AIM OF THE TASK: From the data below, copy exactly the lines that lie between the one holding "(** Room for" and the one holding "(Z.of_nat n) pm.", including both, and nothing more.

RECORD EXTRACTS:

Lemma wp_world_insert pid pm id g addr n perm s w G (Q : Z * ShmManager * ProcessMemory F → machine A → Prop) :
  world_ok s w G → w_procs w !! pid = Some pm → shm_segments (w_mgr w) !! id = Some g →
  n = Z.of_nat (length (shm_frames g)) → user_span addr n → 0 <= perm < 256 → (attach_cost <= avail (falloc s))%nat →
  overlap_count (memory_set pm) addr (addr + shm_size g) <= 0 →
  (∀ mg' pm' s' G', world_ok s' (mkWorld mg' (<[pid := pm']> (w_procs w))) G' → mmap_base pm' = mmap_base pm →
     next_shmid mg' = next_shmid (w_mgr w) → (avail (falloc s) <= attach_cost + avail (falloc s'))%nat →
     shm_attachments mg' = <[(pid, addr) := (id, shm_size g)]> (shm_attachments (w_mgr w)) → Q (addr, mg', pm') s') →
  wp (let! (ok, ms) := insert_shm_area (memory_set pm) addr (addr + shm_size g) perm (shm_frames g) in
      let pm := mkProcessMemory ms (mmap_base pm) in
      if negb ok then m_ret (errno EINVAL, w_mgr w, pm)
      else
        match add_attachment (w_mgr w) pid addr id (shm_size g) with
        | (Err _, mg) =>
            let! ms := remove_area_with_start_vpn ms (VirtAddr_floor addr) in
            m_ret (errno EINVAL, mg, mkProcessMemory ms (mmap_base pm))
        | (Ok _, mg) => m_ret (addr, put_shm mg id (set_count (attach_count g + 1) g), pm)
        end) Q s.
Proof.
  intros Hw Hpm Hg Hn Hspan Hperm Hav Hov HQ.
  pose proof (mg_segs _ (wk_mgr _ _ _ Hw) id g Hg) as [_ _ Hsz Hpos _ _].
  assert (Eend : addr + shm_size g = addr + n * PAGE_SIZE) by lia. rewrite Eend in Hov |- *.
  destruct (world_ghost s w G pid pm Hw Hpm) as (gh & Hgh & Hi).
  pose proof (shm_area_fresh (memory_set pm) addr n perm Hspan Hperm Hov) as Hfresh.
  destruct (shm_area_span (F:=F) addr n perm Hspan) as (_ & Est & Een).
  assert (Hcost : (2 * length (shm_frames g) <= attach_cost)%nat).
  { unfold attach_cost, PAGE_SIZE in *.
    change (2 * (32 * 1024 * 1024 / 4096)) with 16384. lia. }
  pose proof (no_attachment s w G pid pm addr n perm Hw Hpm Hspan Hfresh) as Hk.
  apply wp_bind. eapply wp_insert_shm_area; [exact Hi|exact Hfresh|lia| |lia|].
  { intros p Hp. by eapply segment_arcs. }
  intros s' pt' lbl' ms' Hi' Hst Hwi. cbv zeta. cbn [negb]. unfold add_attachment. rewrite Hk. apply wp_ret.
  set (fr := shm_pages _ (shm_frames g)) in *.
  eapply (HQ _ _ s' (<[pid := mkGhost lbl' (entries (map_perm_to_pte_flags perm) fr ∪ g_am gh) (fr ∪ g_D gh)]> G));
    [|done|done|pose proof (step_avail _ _ _ _ _ _ Hst); lia|done].
  eapply world_attach; [exact Hw|exact Hpm|exact Hgh|exact Hg|exact Hn|exact Hspan|exact Hfresh| | |exact Hk].
  - eapply world_pool_step; [exact Hw|exact Hpm|exact Hgh|exact Hi'|exact Hst|exact Hwi|done].
  - intros v p Hv. eapply spec_owned_range; [apply (mi_core _ _ _ _ _ _ Hi)|].
    apply (po_owned _ _ _ _ (wk_pool _ _ _ Hw)). eapply segment_arcs; [exact Hw|exact Hg|].
    apply pages_of_frames in Hv. by rewrite fst_zip in Hv by (rewrite length_seqZ; lia).
Qed.

Lemma wp_world_shmat pid pm shmid shmaddr shmflg s w G (Q : Z * ShmManager * ProcessMemory F → machine A → Prop) :
  world_ok s w G → w_procs w !! pid = Some pm → addr_ok shmaddr → base_ok 1 pm → (attach_cost <= avail (falloc s))%nat →
  (∀ r mg' pm' s' G', world_ok s' (mkWorld mg' (<[pid := pm']> (w_procs w))) G' →
     mmap_base pm <= mmap_base pm' <= mmap_base pm + SHMMAX + PAGE_SIZE →
     next_shmid mg' = next_shmid (w_mgr w) → (avail (falloc s) <= attach_cost + avail (falloc s'))%nat →
     Q (r, mg', pm') s') →
  wp (sys_shmat (w_mgr w) pid pm shmid shmaddr shmflg) Q s.
Proof.
  intros Hw Hpm Ha Hb Hav HQ.
  assert (Hsame : ∀ r b, mmap_base pm <= b <= mmap_base pm + SHMMAX + PAGE_SIZE →
    wp (m_ret (r, w_mgr w, mkProcessMemory (memory_set pm) b)) Q s).
  { intros r b Hb'. apply wp_ret. eapply (HQ _ _ _ s G); [by apply world_ok_base|done|done|lia]. }
  assert (Hpmeq : pm = mkProcessMemory (memory_set pm) (mmap_base pm)) by by destruct pm.
  assert (Hret : ∀ r, wp (m_ret (r, w_mgr w, pm)) Q s)
    by (intros r; rewrite Hpmeq at 1; apply Hsame; unfold PAGE_SIZE; lia).
  unfold sys_shmat, get_shm. destruct (shm_segments (w_mgr w) !! shmid) as [g|] eqn:Eg; [|apply Hret].
  case_match; [apply Hret|]. case_match; [apply Hret|].
  pose proof (mg_segs _ (wk_mgr _ _ _ Hw) shmid g Eg) as [_ _ Hsz Hpos _ _].
  set (n := Z.of_nat (length (shm_frames g))) in *.
  pose proof (shm_attach_addr_spec pm n shmaddr shmflg) as Hspec. rewrite <- Hsz in Hspec.
  destruct (shm_attach_addr pm (shm_size g) shmaddr shmflg) as [r pm1].
  destruct Hspec as (Epm1 & Hbase & Hok); [unfold PAGE_SIZE in *; lia|lia|done|done|]. rewrite Epm1.
  destruct r as [addr|e]; [|by apply Hsame]. specialize (Hok addr eq_refl). pose proof Hok as (_ & Hlow & _ & Htop).
  unfold checked_add. destruct (Z.ltb_spec (addr + shm_size g) USIZE) as [_|Hge]; [|unfold USIZE in Hge; lia].
  set (pm2 := mkProcessMemory (memory_set pm) (mmap_base pm1)).
  destruct (Z.ltb_spec 0 (overlap_count (memory_set pm2) addr (addr + shm_size g))) as [_|Hov]; [by apply Hsame|].
  eapply (wp_world_insert pid pm2 shmid g addr n (shm_map_perm shmflg) s
    (mkWorld (w_mgr w) (<[pid := pm2]> (w_procs w))) G);
    [by apply world_ok_base|apply lookup_insert_eq|done|done|done|apply shm_map_perm_range|done|done|].
  cbn [w_procs w_mgr mmap_base pm2]. intros mg' pm' s' G' Hw' Eb En Hav' _. rewrite insert_insert_eq in Hw'.
  eapply HQ; [exact Hw'|lia|done|done].
Qed.

(** An area has gone, and with it the attachment at its address. *)
Lemma world_detach s s' w G pid pm gh addr id sz a l1 l2 mg' :
  let vs := seqZ (area_start a) (area_end a - area_start a) in
  let pm' := mkProcessMemory (mkMemorySet (page_table (memory_set pm)) (l1 ++ l2)) (mmap_base pm) in
  let gh' := mkGhost (g_lbl gh) (del_all (g_am gh) vs) (del_all (g_D gh) vs) in
  world_ok s w G → w_procs w !! pid = Some pm → G !! pid = Some gh →
  shm_attachments (w_mgr w) !! (pid, addr) = Some (id, sz) → addr mod PAGE_SIZE = 0 →
  areas (memory_set pm) = l1 ++ a :: l2 → areas_wf (l1 ++ a :: l2) → area_start a = addr / PAGE_SIZE →
  pool (λ p, uses (shm_segments mg') p + (held (<[pid := gh']> G) p + ext p))%nat s' (<[pid := gh']> G) (<[pid := pm']> (w_procs w)) →
  shm_ok mg' → same_frames (w_mgr w) mg' → shm_attachments mg' = delete (pid, addr) (shm_attachments (w_mgr w)) →
  world_ok s' (mkWorld mg' (<[pid := pm']> (w_procs w))) (<[pid := gh']> G).
Proof.
  intros vs pm' gh' Hw Hpm Hgh Hk Hal El Hwf Est Hp' Hm' Hsf Ea. split; cbn [w_mgr w_procs]; [done|done| |].
  - intros i ad id2 sz2 g2 Hk2 Hg2. rewrite Ea in Hk2. apply lookup_delete_Some in Hk2 as [Hne Hk2].
    destruct (Hsf id2 g2 Hg2) as (g0 & Hg0 & ->).
    destruct (wk_att _ _ _ Hw i ad id2 sz2 g0 Hk2 Hg0) as (pmi & ghi & Hpi & Hgi & Hat).
    destruct (decide (i = pid)) as [->|Hi]; [|exists pmi, ghi; by rewrite !lookup_insert_ne by congruence].
    rewrite Hpm in Hpi. rewrite Hgh in Hgi. injection Hpi as <-. injection Hgi as <-.
    exists pm', gh'. rewrite !lookup_insert_eq. split_and!; [done|done|]. eapply attached_keep; [exact Hat|].
    intros b Hb Ebst _. destruct Hat as [(Hal2 & _) _ _]. rewrite El in Hb. cbn [pm' memory_set areas gh' g_am].
    assert (Hb' : b ∈ l1 ++ l2).
    { apply elem_of_app in Hb as [Hb|[->|Hb]%elem_of_cons]; [set_solver| |set_solver]. exfalso. apply Hne. f_equal.
      unfold PAGE_SIZE in *. Z.div_mod_to_equations. lia. }
    split; [done|]. intros v Hv. rewrite lookup_del_all, decide_False; [done|]. intros Hin%in_seqZ.
    exact (areas_wf_disj l1 a l2 b Hwf Hb' v Hin Hv).
  - intros i pmi b [[<- <-]|[_ Hi]]%lookup_insert_Some Hb; [|by eapply (wk_areas _ _ _ Hw)].
    eapply (wk_areas _ _ _ Hw); [exact Hpm|]. rewrite El. cbn [pm' memory_set areas] in Hb. set_solver.
Qed.

Lemma wp_world_shmdt pid pm shmaddr s w G (Q : Z * ShmManager * ProcessMemory F → machine A → Prop) :
  world_ok s w G → w_procs w !! pid = Some pm →
  (∀ r mg' pm' s' G', world_ok s' (mkWorld mg' (<[pid := pm']> (w_procs w))) G' → mmap_base pm' = mmap_base pm →
     next_shmid mg' = next_shmid (w_mgr w) → (avail (falloc s) <= avail (falloc s'))%nat → Q (r, mg', pm') s') →
  wp (sys_shmdt (w_mgr w) pid pm shmaddr) Q s.
Proof.
  intros Hw Hpm HQ.
  assert (Hret : ∀ r, Q (r, w_mgr w, pm) s).
  { intros r. eapply (HQ _ _ _ s G); [|done|done|done]. rewrite insert_id by done. by destruct w. }
  unfold sys_shmdt. case_match; [by apply wp_ret|]. unfold remove_attachment.
  destruct (shm_attachments (w_mgr w) !! (pid, shmaddr)) as [[id sz]|] eqn:Ek.
  2: { rewrite delete_id by done. replace (mkShmManager _ _ _) with (w_mgr w) by by destruct (w_mgr w). by apply wp_ret. }
  destruct (mg_atts _ (wk_mgr _ _ _ Hw) _ _ _ Ek) as (g & Hg & ->).
  destruct (wk_att _ _ _ Hw _ _ _ _ _ Ek Hg) as (pm2 & gh & Hpm2 & Hgh & [(Hal & _) (a & Ha & Est & Een) _]).
  rewrite Hpm in Hpm2. injection Hpm2 as <-. apply list_elem_of_split in Ha as (l1 & l2 & El).
  pose proof (po_space _ _ _ _ (wk_pool _ _ _ Hw) pid pm gh Hpm Hgh) as Hi.
  apply wp_bind. change (VirtAddr_floor shmaddr) with (shmaddr / PAGE_SIZE). rewrite <- Est.
  eapply wp_remove_area; [exact Hi|exact El|intros b; exact (wk_areas _ _ _ Hw pid pm b Hpm)|].
  intros s1 ms1 Hi1 Hst1 Hwi1. set (vs := seqZ _ _) in *.
  set (gh' := mkGhost (g_lbl gh) (del_all (g_am gh) vs) (del_all (g_D gh) vs)).
  set (pm' := mkProcessMemory ms1 (mmap_base pm)).
  assert (Hp1 : pool (λ p, uses (shm_segments (w_mgr w)) p + (held (<[pid := gh']> G) p + ext p))%nat s1
    (<[pid := gh']> G) (<[pid := pm']> (w_procs w))).
  { eapply world_pool_step; [exact Hw|exact Hpm|exact Hgh|exact Hi1|exact Hst1|exact Hwi1|].
    intros q Hq. left. intros v _ Hv. apply Hq. by eapply held_arc. }
  apply wp_bind. eapply wp_release_shm; [apply Hw|exact Ek|exact Hp1|apply covers_held|].
  intros mg' s2 Hm' Hp2 Hsf Ea En Hav. apply wp_ret.
  eapply (HQ _ _ _ s2 (<[pid := gh']> G)); [|done|done|pose proof (step_avail _ _ _ _ _ _ Hst1); lia].
  eapply world_detach; [exact Hw|exact Hpm|exact Hgh|exact Ek|exact Hal|exact El| |exact Est|exact Hp2|done|done|done].
  rewrite <- El. apply Hi.
Qed.

(** ** Sequences of calls *)

Inductive shm_call : Type :=
  | Shmget (key sz shmflg : Z)
  | Shmat (pid shmid shmaddr shmflg : Z)
  | Shmdt (pid shmaddr : Z)
  | Shmctl (shmid cmd : Z)
  | ExitCleanup (pid : Z).

(** One call, by a process that exists. *)
Definition shm_run_call w (c : shm_call) : M (machine A) (world F) :=
  match c with
  | Shmget key sz shmflg => let! (_, mg) := sys_shmget (w_mgr w) key sz shmflg in m_ret (mkWorld mg (w_procs w))
  | Shmat pid shmid shmaddr shmflg =>
      match w_procs w !! pid with
      | Some pm =>
          let! (_, mg, pm) := sys_shmat (w_mgr w) pid pm shmid shmaddr shmflg in
          m_ret (mkWorld mg (<[pid := pm]> (w_procs w)))
      | None => m_ret w
      end
  | Shmdt pid shmaddr =>
      match w_procs w !! pid with
      | Some pm =>
          let! (_, mg, pm) := sys_shmdt (w_mgr w) pid pm shmaddr in m_ret (mkWorld mg (<[pid := pm]> (w_procs w)))
      | None => m_ret w
      end
  | Shmctl shmid cmd => let! (_, mg) := sys_shmctl (w_mgr w) shmid cmd in m_ret (mkWorld mg (w_procs w))
  | ExitCleanup pid => let! mg := cleanup_shm_attachments_for_pid (w_mgr w) pid in m_ret (mkWorld mg (w_procs w))
  end.
Definition shm_run (cs : list shm_call) w : M (machine A) (world F) := m_fold shm_run_call cs w.

Definition call_ok (c : shm_call) : Prop := match c with Shmat _ _ shmaddr _ => addr_ok shmaddr | _ => True end.
Definition call_cost (c : shm_call) : nat :=
  match c with Shmget _ _ _ => get_cost | Shmat _ _ _ _ => attach_cost | _ => 0%nat end.

(** Room for [n] more calls: ids, and addresses above each [mmap_base]. *)
Definition room (n : nat) w : Prop :=
  next_shmid (w_mgr w) + Z.of_nat n < 2 ^ 31 ∧
  ∀ pid pm, w_procs w !! pid = Some pm → base_ok (Z.of_nat n) pm.

Lemma base_ok_step n pm b : base_ok (Z.of_nat (S n)) pm → mmap_base pm <= b <= mmap_base pm + SHMMAX + PAGE_SIZE →
  base_ok (Z.of_nat n) (mkProcessMemory (memory_set pm) b) ∧ base_ok 1 pm.
Proof. unfold base_ok, PAGE_SIZE. cbn [mmap_base]. lia. Qed.
Lemma wp_cache_put held s id x (Q : unit → BlockCacheManager D → Prop) :
  cache_ok held s → id ∈ held → length x = BLOCK_SZ →
  (∀ s', cache_ok held s' → (∀ b, cache_view s' b = if decide (b = id) then x else cache_view s b) → Q tt s') →
  wp (cache_put id x) Q s.
Proof.
  intros Hok Hid Hx HQ. unfold wp, cache_put. apply HQ.
  - apply (update_ok held); [done|done| |done|apply Hok].
    intros c Hc Hb. simpl. split_and!; [done|done|]. rewrite (co_handles _ _ Hok c Hc), Hb. done.
  - intros b. unfold cache_view. simpl. rewrite find_update_entry by done. case_decide as Hb; [|done]. subst b.
    destruct (find_entry id (queue s)) eqn:Hf; [done|]. apply find_entry_None in Hf. by apply Hok in Hid.
Qed.

Lemma wp_drop_handle held s id (Q : unit → BlockCacheManager D → Prop) :
  cache_ok (id :: held) s →
  (∀ s', cache_ok held s' → (∀ b, cache_view s' b = cache_view s b) → Q tt s') →
  wp (drop_handle id) Q s.
Proof.
  intros Hok HQ. apply wp_modify, HQ.
  - apply (update_ok (id :: held)); [done|done| |intros x Hx; by rewrite count_held_cons, decide_False|].
    + intros c Hc Hb. simpl. split_and!; [by apply Hok|rewrite <- Hb; by apply Hok|].
      rewrite (co_handles _ _ Hok c Hc), Hb. fold (count_held id (id :: held)).
      by rewrite count_held_cons, decide_True.
    + intros x Hx. apply Hok. by right.
  - intros b. unfold cache_view. simpl. rewrite find_update_entry by done.
    case_decide; [|done]. by destruct (find_entry b (queue s)).
Qed.

(** ** Writing everything back *)

Definition cleaned (c : BlockCache) : BlockCache := mkBlockCache (cache c) (block_id c) false (handles c).

Lemma sync_queue_spec q : ∀ d, NoDup (block_id <$> q) → (∀ c, c ∈ q → length (cache c) = BLOCK_SZ) →
  (∀ c, c ∈ q → modified c = false → cache c = read_block d (block_id c)) →
  let '(d', q') := sync_queue d q in
  q' = cleaned <$> q ∧ (∀ c, c ∈ q → read_block d' (block_id c) = cache c) ∧
  (∀ b, b ∉ block_id <$> q → read_block d' b = read_block d b).
Proof.
  induction q as [|c q IH]; intros d Hnd Hlen Hcl; simpl.
  { split_and!; [done|by intros ? ?%elem_of_nil|done]. }
  rewrite fmap_cons, NoDup_cons in Hnd. destruct Hnd as [Hc Hnd].
  assert (∃ d1, BlockCache_sync d c = (d1, cleaned c) ∧ read_block d1 (block_id c) = cache c ∧
    ∀ b, b ≠ block_id c → read_block d1 b = read_block d b) as (d1 & -> & Heq & Hne).
  { unfold BlockCache_sync. destruct (modified c) eqn:Hm; eexists; split; [reflexivity| | |].
    - split; [apply read_write_eq, Hlen; by left|]. intros b Hb. by apply read_write_ne.
    - f_equal. destruct c. simpl in *. by subst.
    - split; [|done]. symmetry. apply Hcl; [by left|done]. }
  specialize (IH d1 Hnd ltac:(set_solver)). destruct (sync_queue d1 q) as [d2 q2].
  destruct IH as (-> & Hin & Hout).
  { intros x Hx Hm. rewrite Hne; [apply Hcl; [by right|done]|]. intros E. apply Hc. rewrite <- E.
    by apply list_elem_of_fmap_2. }
  split_and!; [done| |].
  - intros x [->|Hx]%elem_of_cons; [by rewrite Hout|by apply Hin].
  - intros b Hb. rewrite not_elem_of_cons in Hb. destruct Hb. rewrite Hout by done. by apply Hne.
Qed.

SOLUTION BELOW:
(** Room for [n] more calls: ids, and addresses above each [mmap_base]. *)
Definition room (n : nat) w : Prop :=
  next_shmid (w_mgr w) + Z.of_nat n < 2 ^ 31 ∧
  ∀ pid pm, w_procs w !! pid = Some pm → base_ok (Z.of_nat n) pm.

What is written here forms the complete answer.